While I have been watching a bunch of your videos, I just wanted to pause on this one and take a moment to appreciate the splendid work you both are putting in these videos. I am a senior full stack developer (frontend heavy) and I stumbled upon one video of yours randomly while preparing for a bunch of interviews and I really thank the UA-cam algorithm for it. While some things are basic, just getting a birds eye view of a host of different aspects of web development and being able to use that as a starting point of learning has been really helpful and I have been directly able to apply those learnings to interviews I am appearing for at the moment. Being an educator as well myself, I understand all the effort that goes into making these and am really thankful for all your efforts. Keep it going man. Your channel is going to skyrocket soon! Keep the good stuff coming. 😄
Loved the content! It’s super interesting for anyone curious about React internals like Fiber and reconciliation. That said, these questions feel more suited for expanding curiosity than for a work-related senior React interview. Most developers don’t work on React’s core implementation, so practical problem-solving, debugging, and real-world application questions would make more sense in that context. Great video for learning, though!
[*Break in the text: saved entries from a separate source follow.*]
Context {T : Type} `{!Renderers T} (tools : T) (now : Z).
Definition Capture (c : Capturer) (clusterName : string) :
    option (Capturer * list string * (Snapshot + CaptureError)) :=
  match probe c with
  | (c, Some err) => Some (c, [], inr err)
  | (c, None) =>
      let k8sVersion := serverVersion c in
      match discoverManagedCRDs c with
      | inr err => Some (c, [], inr err)
      | inl managed =>
          match capture_targets c (fixedTargets ++ managed) [] [] [] with
          | (inr err, log) => Some (c, log, inr err)
          | (inl (docs, captured), log) =>
              let log := log ++ [captured_line captured] in
              match Build capture_builder env docs (NewBuilder tools) with
              | None => None
              | Some (inr err) => Some (c, log, inr (CaptureFailed ("build IR from cluster: " +:+ err)))
              | Some (inl (world, _)) =>
                  let snap := FromWorldWithOptions env_printers now world clusterName true in
                  let snap := {| snap with sn_KubernetesVersion := k8sVersion |} in
                  Some (c, log, inl (ComputeDigest env_printers snap))
              end
          end
      end
  end.
End capture.

(** ** Lemmas *)

(** A word of the output of kubectl: printable ASCII without a space. *)
Definition word_char (c : ascii) : bool := let n := N_of_ascii c in (N.leb 33 n && N.leb n 126).
Fixpoint word (s : string) : bool := match s with "" => true | String c r => word_char c && word r end.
yes, we focused on the more complex part of React, which is good to know about wether you are interviewing or not, most companies you will interview for won't go that deep, which is exactly the goal, for you to be over prepared
I personally find that developing a deeper understanding of how React actually works (and JS, for that matter) helps in all sorts of ways when actually working in React. Understanding why you need to do something a particular way always leads to better outcomes IMO
Thank you for the informative video! "You should never use array indexes as keys in a React component, because they are not stable" - I agree this approach is not recommended in general based on the reason you shared, but why you do not leave a chance for having static lists in the UI? Why never?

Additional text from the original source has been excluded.